Üniversiteyi eğitim kurumundan ayıran özellik, eğitim yanında araştırma da yapmasıdır. Bugün, bu işlev büyük ölçüde lisansüstü programlarıyla yapılmaktadır. Dolayısıyla programlardaki lisansüstü öğrenciler ve doktora sonrası araştırmacılar çok önemlidir. Bir öğrenci doktora aldıktan sonra başka bir üniversitede araştırmacı ya da akademisyen olarak görev alır. Dünyanın iyi üniversitelerinde doktora alan kişiler, kendi üniversitesinde hemen hoca olamazlar. Neden? Çünkü aynı konudaki başka üniversitelerdeki bilim adamlarıyla istişare etmesi, bilimsel çalışmalar yapması, başka ortamlara girmesi ve dolayısıyla ufkunun gelişmesi teşvik edilir. Tabii, bunu yapabilmek için yetişen doktora mezunun başka kurumlarda çalışabiliyor, başka yerlerden talep ediliyor olması da denenmiş olur. Yani bu, doktora eğitiminin niteliğinin yüksek olmasını da teşvik eden bir mekanizmadır. O nedenle, 30'uncu maddede yer alan araştırma görevlilerinin sözleşmelerinin doktorayı takip eden yıllarda uzatılması iyi niyetle yapılmış gibi görünüyor ama gerçekte doktoralı araştırmacıya zarar verir. Çünkü o bir yılda yani doktora sonrasındaki bir yılda eğer ufku açılmazsa geleceği için yeteri kadar yatırım yapamaz, aynı konuda takılıp kalır; hâlbuki, başka bir ortama giderse ufkunun açılması için daha faydalı olur. Akademik kariyerin ilk basamaklarında farklı ortamlarda bulunmak teşvik edilir. Öğretim üyesi olduktan sonra ise grubunu ve laboratuvarını kurması ve kökleşmesi beklenir. Tabii, bilimsel konferanslar ve geçici ziyaretlerle dünyada başka benzer gruplarla ortak çalışmalar yapması, uluslararası projelerde yer alması mümkündür.

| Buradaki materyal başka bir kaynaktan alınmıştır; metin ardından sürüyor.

(** * The file-browsing and upload state machine of the storage web client

    A shallow embedding of the richest [FileManager] component of the
    repository (the variant with the folder tree, chunked upload, download
    tokens and existence polling) together with the role resolver shared by
    every variant.

    Conventions of the embedding.
    - A JavaScript string is a [string]; only equality, concatenation,
      splitting, searching and trimming are used by the component.  Text
      (names typed by the user, text that went through
      [decodeURIComponent]) is kept in its UTF-8 form, a character outside
      ASCII being its two to four bytes.
    - The React state of the component is the record [State]; every
      [useState] setter is a state update, functional setters
      ([setTreeCache (prev => ...)]) read the latest state, and a handler
      reads the variables of its closure from the render it was created in
      ([render]).
    - Everything outside the component is the [World]: the token provider,
      the gateway answering axios, the build-time configuration and the
      browser built-ins used by [decodeToken].
    - An [async] function is a computation in the monad [M]: it threads the
      machine state [Run], may throw, and records what it does to the
      outside world in [log] (requests, alerts, console warnings and
      errors; [console.log] is left out).  A call that is not awaited runs
      up to its first [await] and leaves its continuation in [pending]. *)

From Stdlib Require Import ZArith NArith String Ascii List Bool Lia.
From stdpp Require Import gmap strings list fin_maps.
(** * s3-mcp: the deploy, seed and teardown scripts

    A shallow embedding of the three command-line scripts of the repository
    (deploy.js, the seed/setup script, teardown.js) and of the helper
    utils/read-outputs.js they share, followed by the properties the
    specification states about them.

    The scripts are straight-line orchestration around the AWS CLI
    ([execSync]), the S3 client, the file system and [JSON].  Those are not
    code of the repository: they are collected in a [runtime] record whose
    answers may depend on everything the script has done so far.  Each script
    is a computation in a small monad over the process state (the calls made,
    the console, the file outputs.json) that ends by returning, by
    [process.exit] or by throwing. *)

From Stdlib Require Import ZArith Lia Ascii String List DecimalString.
From stdpp Require Import base strings list gmap.

Set Warnings "-register-all".
Local Open Scope Z_scope.
Local Open Scope stdpp_scope.

(** ** JavaScript values *)

Module JS.

(** A value produced by [JSON.parse].  A number carries the text
    [Number::toString] gives it (so both zeros are ["0"]); an object carries
    its own properties, one entry per name. *)
Inductive json : Type :=
| JNull
| JBool (b : bool)
| JNum (repr : string)
| JStr (s : string)
| JArr (items : list json)
| JObj (fields : list (string * json)).

(** A value as the scripts see it: [None] is [undefined]. *)
Definition value : Type := option json.

Definition undefined : value := None.
Definition str (s : string) : value := Some (JStr s).

(** [ToBoolean]. *)
Definition truthy (v : value) : bool :=
  match v with
  | None => false
  | Some JNull => false
  | Some (JBool b) => b
  | Some (JNum r) => negb (String.eqb r "0")
  | Some (JStr s) => negb (String.eqb s "")
  | Some (JArr _) => true
  | Some (JObj _) => true
  end.

(** [a || b]. *)
Definition or (a b : value) : value := if truthy a then a else b.

Fixpoint join (sep : string) (l : list string) : string :=
  match l with
  | [] => ""
  | [s] => s
  | s :: rest => s +:+ sep +:+ join sep rest
  end.

Fixpoint assoc (k : string) (fs : list (string * json)) : value :=
  match fs with
  | [] => None
  | (k', v) :: fs' => if String.eqb k k' then Some v else assoc k fs'
  end.
(** * Kratos orchestration scripts: a shallow embedding and its properties

    The Python scripts of this repository sit on top of the native Kratos
    engine.  Each script is embedded below in a module of its own, in a
    state-and-exception monad over the part of the outside world the
    script touches (the engine's nodal storage, the process working
    directory, the calls made on a test object). *)

From Stdlib Require Import ZArith QArith.
From stdpp Require Import gmap strings list.

Local Open Scope Z_scope.
Local Open Scope string_scope.

(** ** Python values, exceptions and sequences *)

Module Py.

(** The exceptions the scripts can meet.  [EngineError] stands for
    whatever the native engine raises; its payload is the engine's own
    message and is never inspected by a script. *)
Inductive exn : Type :=
| IndexError
| NameError (name : string)
| OSError (path : string)
| TypeError (what : string)
| ValueError (what : string)
| SyntaxError (what : string)
| EngineError (what : string).

Inductive result (A : Type) : Type :=
| Ok (a : A)
| Raise (e : exn).
Arguments Ok {A} a.
Arguments Raise {A} e.

(** A statement running against a mutable world [S]: it ends normally
    with a value or with an exception, and in both cases leaves the
    world as it was mutated so far. *)
Definition M (S A : Type) : Type := S -> result A * S.

Definition ret {S A} (a : A) : M S A := fun s => (Ok a, s).

Definition raise {S A} (e : exn) : M S A := fun s => (Raise e, s).
(** * FlexGet feed engine ([feed.py]): entries, module cache, classification
    lists and event dispatch, embedded as executable Rocq definitions.

    Python dictionaries are finite maps ([gmap]), Python lists are lists,
    exceptions are explicit error results, and the nested re-entry of the
    dispatcher through [Feed.abort] is bounded by fuel. *)

From stdpp Require Import gmap strings list fin_maps pretty sorting.
From Stdlib Require Import ZArith Lia.

Open Scope string_scope.

(** ** Python values and exceptions *)

(** The values stored in entries, in the cache and in configuration
    scalars: [None], integers and strings. Two values are equal exactly
    when Python's [==] holds of them. The flags [True] and [False] that
    [log_once] keeps in the cache are written 1 and 0, to which they are
    equal and whose truth value they have. *)
Inductive pyval :=
| PNone
| PInt (z : Z)
| PStr (s : string).

#[global] Instance pyval_eq_dec : EqDecision pyval.
Proof. solve_decision. Defined.

(** ["%s" % v] *)
Definition py_str (v : pyval) : string :=
  match v with
  | PNone => "None"
  | PInt z => pretty z
  | PStr s => s
  end.

(** The exception classes the engine can meet. [OtherError] stands for any
    further subclass of [Exception] raised by a module. *)
Inductive pyerr :=
| KeyError (key : string)
| TypeError (msg : string)
| AttributeError (msg : string)
| ValueError (msg : string)
| OtherError (msg : string).

#[global] Instance pyerr_eq_dec : EqDecision pyerr.
Proof. solve_decision. Defined.

(** [str(e)] for an exception, as used in log messages. *)
Definition err_str (e : pyerr) : string :=
  match e with
  | KeyError k => "'" ++ k ++ "'"
  | TypeError m => m
  | AttributeError m => m
  | ValueError m => m
  | OtherError m => m
  end.

(** A call either returns a value or raises. *)
Inductive result (A : Type) :=
| Ok (a : A)
| Raise (e : pyerr).
Arguments Ok {A} a.
Arguments Raise {A} e.

(** [d.has_key(k)] *)
Definition has_key {V : Type} (k : string) (d : gmap string V) : bool :=
  match d !! k with
  | Some _ => true
  | None => false
  end.

(** [x in l] on a Python list: some element compares equal to [x]. *)
Definition py_in {A : Type} `{EqDecision A} (x : A) (l : list A) : bool :=
  existsb (fun y => bool_decide (x = y)) l.

(** [l.remove(x)]: drops the first element equal to [x]; [None] stands for
    the [ValueError] of a list without such an element. *)
Fixpoint py_remove {A : Type} `{EqDecision A} (x : A) (l : list A)
  : option (list A) :=
  match l with
  | [] => None
  | y :: l' =>
      if bool_decide (x = y) then Some l'
      else match py_remove x l' with
           | Some r => Some (y :: r)
           | None => None
           end
  end.

(** ** class Entry(dict) *)

(** An entry is a dictionary from string keys to values; two entries
    compare equal ([==], hence [in] and [remove] on lists) when they hold
    the same items. The lists of a feed hold entries as their contents:
    the runs covered are those in which an entry is not changed in place
    while a list of the feed holds it. *)
Abbreviation entry := (gmap string pyval).

Module Entry.

(** [dict.__setitem__(self, key, value)] *)
Definition dict_setitem (key : string) (value : pyval) (self : entry)
  : entry :=
  <[key := value]> self.

(** [Entry.__setitem__]: the nested [self['original_url'] = value] goes
    through the same method with a key that is not ['url'], which is the
    plain dictionary store. *)
Definition __setitem__ (key : string) (value : pyval) (self : entry)
  : entry :=
  let self1 :=
    if String.eqb key "url" then
      if negb (has_key "original_url" self)
      then dict_setitem "original_url" value self
      else self
    else self in
  dict_setitem key value self1.

(** [Entry.__init__(self, *args)] *)
Definition __init__ (args : list pyval) : entry :=
  match args with
  | [title; url] => __setitem__ "url" url (__setitem__ "title" title ∅)
  | _ => ∅
  end.

(** [self[key]] *)
Definition getitem (key : string) (self : entry) : result pyval :=
  match self !! key with
  | Some v => Ok v
  | None => Raise (KeyError key)
  end.

(** [Entry.safe_str]: the tuple is built left to right, so a missing
    title is reported before a missing url. *)
Definition safe_str (self : entry) : result string :=
  match getitem "title" self with
  | Raise e => Raise e
  | Ok title =>
      match getitem "url" self with
      | Raise e => Raise e
      | Ok url => Ok (py_str title ++ " | " ++ py_str url)
      end
  end.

Şimdi, bir de 33'üncü maddede geçen afla ilgili bir konu var. Ben muhalefetim; tabii, muhalefetin de af düzenlemesine karşı olması düşünülemez ama bu sürekli afların Türkiye'de sistemi birazcık bozduğunu düşünüyorum. Dolayısıyla aflar konusunda sıkıntı var. Ayrıca, bunu vakıf üniversitelerinde nasıl yapacaksınız? Yani bu, biraz daha karışık bir mesele, hele hele bir de "Başka üniversiteye de gidebilir." diyerek bunu iyice karıştırıyorsunuz. Biliyorsunuz, vakıf üniversitelerinde bir bölümün 1 tane taban puanı yok, 4 tane taban puanı var; yüzde 100 burslu, yüzde 75 burslu, yüzde 50 burslu, yüzde 25 burslu; hepsinin ayrı ayrı, farklı taban puanları var. Bunlar uygulamada çok sıkıntı yaratır. Bir de hızlı gelişen teknoloji nedeniyle, bazı konularda bilgilerin hızla eskimesi riski de var. Yirmi yıl ara vermiş bir kişiye bilgisayar alanında doktora diploması yeniden nasıl vereceksiniz? Son yirmi yılda bilgisayar alanındaki gelişmelere bakarsanız oradaki bilgi çok eskimiş kalır. "Bizim amacımız nitelik değil insanımızın bir an önce diploma almasını sağlamak." diyorsanız popülist bir yaklaşım olur, bugünü kurtarırsınız ama niteliksiz pek çok diplomalı yetiştirirsiniz yani sistemi daha da çok dejenere edersiniz.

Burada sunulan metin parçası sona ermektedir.